● **Problem requirements**:
Look through the data for the string "fills". Copy every line where it is found.

Collected data entries
——————

Lemma tlt_grows_notifications ns : forall w,
  Forall (fun n => reported (fst n) = true) ns -> long_only w ->
  (hsize (book w TLT) <= hsize (book (fold_left notify ns w) TLT))%Z.
Proof.
  induction ns as [|n ns IH]; intros w Hr H; [cbn; lia|].
  inversion Hr; subst. cbn.
  pose proof (tlt_grows_notify w n H2 H).
  pose proof (IH (notify w n) H3 (long_only_notify w n H2 H)). lia.
Qed.

Lemma tlt_grows_step w ns :
  Forall (fun n => reported (fst n) = true) ns -> long_only w ->
  (hsize (book w TLT) <= hsize (book (step w ns) TLT))%Z.
Proof.
  intros Hr H. unfold step.
  destruct (_ <=? _)%nat; [lia|].
  pose proof (tlt_grows_notifications ns (advance w) Hr
                (long_only_at_bar _ w H)) as H1.
  destruct (_ <? _)%Z; exact H1.
Qed.

Lemma tlt_grows_run bs : forall w,
  well_reported bs -> long_only w ->
  (hsize (book w TLT) <= hsize (book (run w bs) TLT))%Z.
Proof.
  induction bs as [|ns bs IH]; intros w Hr H; [cbn; lia|].
  inversion Hr; subst. change (run w (ns :: bs)) with (run (step w ns) bs).
  pose proof (tlt_grows_step w ns H2 H).
  pose proof (IH (step w ns) H3 (long_only_step w ns H2 H)). lia.
Qed.

(** X12: along every run of a constructed strategy the VTI position is 0
    or 1 and the TLT position is never negative, and no sell order for
    TLT is ever submitted: every order of the run is a buy or is for
    VTI. *)
Theorem run_stays_long_only :
  forall (fd : Data -> list Q) (prm : Params) (s : SMAStrategy)
         (bs : list (list (Status * OrderData))),
    __init__ prm = Ok s ->
    well_reported bs ->
    let w := run (start fd s) bs in
    (0 <= hsize (book w VTI) <= 1)%Z
    /\ (0 <= hsize (book w TLT))%Z
    /\ (forall o, In o (submitted (out w)) -> isbuy o = true \/ data o = VTI).
Proof.
  intros fd prm s bs Hs Hr w.
  assert (Hlo : long_only w).
  { apply long_only_run; [exact Hr|]. apply long_only_start.
    injection Hs as <-. reflexivity. }
  destruct Hlo as (_ & Hv & Hl & _ & Hsub). auto.
Qed.

Lemma run_stays_long_only_witness :
  let w := run (start tlt_then_vti strategy0)
             (quiet 21 ++ [fills 310 (31 # 40); fills 310 (31 # 40)]) in
  (0 <= hsize (book w VTI) <= 1)%Z
  /\ (0 <= hsize (book w TLT))%Z
  /\ (isbuy (new_order true TLT) = true \/ data (new_order true TLT) = VTI).
Proof.
  destruct (run_stays_long_only tlt_then_vti params strategy0
              (quiet 21 ++ [fills 310 (31 # 40); fills 310 (31 # 40)])
              eq_refl) as (Hv & Hl & Hsub).
  - repeat constructor.
  - split; [exact Hv|]. split; [exact Hl|].
    apply Hsub. vm_compute. auto.
Defined.

(** X13: a TLT position is never reduced.  Along every run, the TLT
    holding after more bars is at least the holding before them: once
    TLT is bought the strategy keeps it to the end of the run. *)
Theorem tlt_is_held_to_the_end :
  forall (fd : Data -> list Q) (prm : Params) (s : SMAStrategy)
         (bs more : list (list (Status * OrderData))),
    __init__ prm = Ok s ->
    well_reported bs ->
    well_reported more ->
    (hsize (book (run (start fd s) bs) TLT)
     <= hsize (book (run (start fd s) (bs ++ more)) TLT))%Z.
Proof.
  intros fd prm s bs more Hs Hr Hm.
  unfold run at 2. rewrite fold_left_app. fold (run (start fd s) bs).
  apply (tlt_grows_run more); [exact Hm|].
  apply long_only_run; [exact Hr|]. apply long_only_start.
  injection Hs as <-. reflexivity.
Qed.

Lemma tlt_is_held_to_the_end_witness :
  hsize (book (run (start tlt_then_vti strategy0)
                 (quiet 21 ++ [fills 310 (31 # 40)])) TLT) = 1%Z
  /\ (hsize (book (run (start tlt_then_vti strategy0)
                     (quiet 21 ++ [fills 310 (31 # 40)])) TLT)
      <= hsize (book (run (start tlt_then_vti strategy0)
                        ((quiet 21 ++ [fills 310 (31 # 40)])
                         ++ [fills 310 (31 # 40)])) TLT))%Z.
Proof.
  split; [vm_compute; reflexivity|].
  apply (tlt_is_held_to_the_end tlt_then_vti params strategy0);
    [reflexivity | repeat constructor | repeat constructor].
Defined.

(** X14: along every run the marker is set exactly while the broker has
    an order of the strategy outstanding: it is never left set without
    an order, and no order is outstanding behind a clear marker. *)
Theorem marker_follows_the_broker :
  forall (fd : Data -> list Q) (prm : Params) (s : SMAStrategy)
         (bs : list (list (Status * OrderData))),
    __init__ prm = Ok s ->
    well_reported bs ->
    let w := run (start fd s) bs in
    (order (strat w) = None <-> pending w = []).
Proof.
  intros fd prm s bs Hs Hr w.
  assert (Ht : tracked w).
  { apply tracked_run; [exact Hr|]. apply tracked_start.
    injection Hs as <-. reflexivity. }
  unfold tracked in Ht. destruct (order (strat w)).
  - destruct Ht as [o1 ->]. split; discriminate.
  - rewrite Ht. tauto.
Qed.

Lemma marker_follows_the_broker_witness :
  let w := run (start tlt_then_vti strategy0) (quiet 21) in
  (order (strat w) = None <-> pending w = []).
Proof.
  apply (marker_follows_the_broker tlt_then_vti params);
    [reflexivity | repeat constructor].
Defined.

End LongOnly.

(** * The scripts *)

(** ** Strings and paths *)
Section PathFacts.
Import Ascii String.
Local Open Scope string_scope.

Lemma append_inj_l (p a b : string) : p ++ a = p ++ b -> a = b.
Proof.
  induction p as [|c p IH]; cbn; [auto|].
  intros H. injection H as H. auto.
Qed.

Lemma append_self (a b : string) : a ++ b = a -> b = "".
Proof.
  induction a as [|c a IH]; cbn; [auto|].
  intros H. injection H as H. auto.
Qed.

Lemma append_assoc (a b c : string) : (a ++ b) ++ c = a ++ (b ++ c).
Proof.
  induction a as [|x a IH]; cbn; [reflexivity|]. now rewrite IH.
Qed.

Lemma join_relative (a b : string) :
  startswith_sep b = false -> join a b = stem a ++ b.
Proof.
  intros H. unfold join, stem. rewrite H.
  destruct ((a =? "") || endswith_sep a); [reflexivity|].
  now rewrite append_assoc.
Qed.

Lemma has_append c (a b : string) : has c (a ++ b) = has c a || has c b.
Proof.
  induction a as [|x a IH]; cbn; [reflexivity|].
  now rewrite IH, orb_assoc.
Qed.

Lemma basename_no_sep (n : string) : has "/" n = false -> basename n = n.
Proof.
  destruct n as [|c n]; cbn; [reflexivity|]. now intros ->.
Qed.

Lemma basename_after_sep (a n : string) :
  has "/" n = false -> basename (a ++ "/" ++ n) = n.
Proof.
  intros Hn. induction a as [|c a IH]; cbn.
  - now apply basename_no_sep.
  - rewrite has_append. cbn. rewrite !orb_true_r. exact IH.
Qed.

Lemma endswith_sep_split (a : string) :
  endswith_sep a = true -> exists a', a = a' ++ "/".
Proof.
  induction a as [|c a IH]; cbn; [discriminate|].
  destruct a as [|d a].
  - intros H. apply Ascii.eqb_eq in H. subst. now exists "".
  - intros H. destruct (IH H) as [a' ->]. now exists (String c a').
Qed.

Lemma startswith_sep_has (b : string) :
  has "/" b = false -> startswith_sep b = false.
Proof.
  destruct b as [|c b]; cbn; [reflexivity|].
  intros H. now apply orb_false_iff in H as [H _].
Qed.

(** [basename] undoes [join] on a name without slash. *)
Lemma basename_join (a n : string) :
  has "/" n = false -> basename (join a n) = n.
Proof.
  intros Hn. rewrite join_relative by now apply startswith_sep_has.
  unfold stem. destruct (a =? "") eqn:Ea.
  - apply String.eqb_eq in Ea. subst. cbn. now apply basename_no_sep.
  - cbn [orb]. destruct (endswith_sep a) eqn:Es.
    + destruct (endswith_sep_split a Es) as [a' ->].
      rewrite append_assoc. now apply basename_after_sep.
    + rewrite append_assoc. now apply basename_after_sep.
Qed.

Lemma before_append c (t rest : string) :
  has c t = false -> before c (t ++ String c rest) = t.
Proof.
  induction t as [|a t IH]; cbn.
  - now rewrite Ascii.eqb_refl.
  - intros H. apply orb_false_iff in H as [Ha Ht].
    rewrite Ha. now rewrite IH.
Qed.

End PathFacts.

(** ** download_historical_data.py *)
Section DownloadFacts.
Import Ascii String DownloadHistoricalData.
Local Open Scope string_scope.

Variable DataFrame : Type.
Variable download : string -> DataFrame.

Lemma write_same p n (fs : FS DataFrame) : write p n fs p = Some n.
Proof. unfold write. now rewrite String.eqb_refl. Qed.

Lemma write_other p q n (fs : FS DataFrame) :
  p <> q -> write p n fs q = fs q.
Proof.
  intros H. unfold write. destruct (String.eqb_spec p q); congruence.
Qed.

(** A file found before the loop is found unchanged after it. *)
Lemma fetch_preserves dd ts : forall (fs : FS DataFrame) p n,
  fs p = Some n -> fst (fetch download dd ts fs) p = Some n.
Proof.
  induction ts as [|t ts IH]; intros fs p n H; cbn; [exact H|].
  unfold exists_. destruct (fs (file_path dd t)) eqn:E.
  - specialize (IH fs p n H). destruct (fetch download dd ts fs). exact IH.
  - assert (Hw : write (file_path dd t) (File (download t)) fs p = Some n).
    { rewrite write_other; [exact H|]. intros <-. congruence. }
    specialize (IH _ p n Hw).
    destruct (fetch download dd ts
                (write (file_path dd t) (File (download t)) fs)).
    exact IH.
Qed.

Lemma exists_preserved dd ts (fs : FS DataFrame) p :
  exists_ fs p = true -> exists_ (fst (fetch download dd ts fs)) p = true.
Proof.
  unfold exists_. destruct (fs p) as [n|] eqn:E; [|discriminate].
  intros _. now rewrite (fetch_preserves dd ts fs p n E).
Qed.

(** After the loop the file of every ticker of the list is there. *)
Lemma fetch_complete dd ts : forall (fs : FS DataFrame) t,
  In t ts -> exists_ (fst (fetch download dd ts fs)) (file_path dd t) = true.
Proof.
  induction ts as [|t0 ts IH]; intros fs t Hin; [destruct Hin|].
  cbn. destruct (exists_ fs (file_path dd t0)) eqn:E.
  - destruct Hin as [<-|Hin].
    + pose proof (exists_preserved dd ts fs _ E) as H.
      destruct (fetch download dd ts fs). exact H.
    + specialize (IH fs t Hin). destruct (fetch download dd ts fs). exact IH.
  - set (fs1 := write (file_path dd t0) (File (download t0)) fs).
    destruct Hin as [<-|Hin].
    + assert (E1 : exists_ fs1 (file_path dd t0) = true).
      { unfold exists_, fs1. now rewrite write_same. }
      pose proof (exists_preserved dd ts fs1 _ E1) as H.
      destruct (fetch download dd ts fs1). exact H.
    + specialize (IH fs1 t Hin). destruct (fetch download dd ts fs1). exact IH.
Qed.

(** When every file is there the loop only prints. *)
Lemma fetch_nothing_missing dd ts (fs : FS DataFrame) :
  (forall t, In t ts -> exists_ fs (file_path dd t) = true) ->
  fetch download dd ts fs = (fs, map (fun t => Printed (ALREADY_EXISTS t)) ts).
Proof.
  induction ts as [|t ts IH]; intros H; cbn; [reflexivity|].
  rewrite (H t (or_introl eq_refl)).
  rewrite IH by (intros t' Ht'; apply H; now right). reflexivity.
Qed.

(** The loop downloads the tickers whose file is missing, each once. *)
Lemma fetch_downloads dd ts : forall (fs : FS DataFrame),
  NoDup (map (file_path dd) ts) ->
  downloads (snd (fetch download dd ts fs))
  = filter (fun t => negb (exists_ fs (file_path dd t))) ts.
Proof.
  induction ts as [|t ts IH]; intros fs Hnd; cbn; [reflexivity|].
  inversion Hnd as [|x l Hnotin Hnd']; subst.
  destruct (exists_ fs (file_path dd t)) eqn:E; cbn [negb].
  - specialize (IH fs Hnd'). destruct (fetch download dd ts fs). exact IH.
  - set (fs1 := write (file_path dd t) (File (download t)) fs).
    specialize (IH fs1 Hnd'). destruct (fetch download dd ts fs1) as [fs' es].
    cbn [snd downloads] in *. rewrite IH. f_equal.
    apply filter_ext_in. intros t' Ht'. f_equal.
    unfold exists_, fs1. rewrite write_other; [reflexivity|].
    intros Heq. apply Hnotin. rewrite Heq. now apply in_map.
Qed.

Lemma file_path_stem dd t :
  startswith_sep (t ++ "_data.csv") = false ->
  file_path dd t = stem dd ++ (t ++ "_data.csv").
Proof. intros H. unfold file_path. now apply join_relative. Qed.

(** The files of the eleven tickers are eleven different paths, none of
    them the data directory. *)
Lemma ticker_paths_differ dd : NoDup (map (file_path dd) tickers).
Proof.
  unfold tickers. cbn [map]. rewrite !file_path_stem by reflexivity.
  repeat constructor; cbn [In]; intros H;
    repeat match goal with
      | H : _ \/ _ |- _ => destruct H as [H|H]
      | H : stem dd ++ _ = stem dd ++ _ |- _ =>
          apply append_inj_l in H; discriminate H
      | H : False |- _ => destruct H
      end.
Qed.

Lemma ticker_path_not_dir dd t :
  In t tickers -> file_path dd t <> dd.
Proof.
  intros Hin Heq.
  assert (Hs : startswith_sep (t ++ "_data.csv") = false).
  { unfold tickers in Hin. cbn in Hin.
    repeat (destruct Hin as [<-|Hin]; [reflexivity|]). destruct Hin. }
  rewrite file_path_stem in Heq by exact Hs.
  unfold stem in Heq. destruct ((dd =? "") || endswith_sep dd).
  - apply append_self in Heq. destruct t; discriminate.
  - rewrite append_assoc in Heq. apply append_self in Heq. discriminate.
Qed.

(** What [makedirs] leaves of the file system it is given. *)
Lemma makedirs_ok dd (fs fs1 : FS DataFrame) :
  makedirs dd fs = Ok fs1 ->
  fs1 dd = Some Dir
  /\ (forall p n, fs p = Some n -> fs1 p = Some n)
  /\ (forall p, p <> dd -> fs1 p = fs p).
Proof.
  unfold makedirs. destruct (fs dd) as [[|df]|] eqn:E; intros H;
    [injection H as <- | discriminate | injection H as <-].
  - auto.
  - split; [apply write_same|]. split.
    + intros p n Hp. rewrite write_other; [exact Hp|]. intros <-. congruence.
    + intros p Hp. apply write_other. congruence.
Qed.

——————

● **Response box**:
             (quiet 21 ++ [fills 310 (31 # 40); fills 310 (31 # 40)]) in
              (quiet 21 ++ [fills 310 (31 # 40); fills 310 (31 # 40)])
                 (quiet 21 ++ [fills 310 (31 # 40)])) TLT) = 1%Z
                     (quiet 21 ++ [fills 310 (31 # 40)])) TLT)
                        ((quiet 21 ++ [fills 310 (31 # 40)])
                         ++ [fills 310 (31 # 40)])) TLT))%Z.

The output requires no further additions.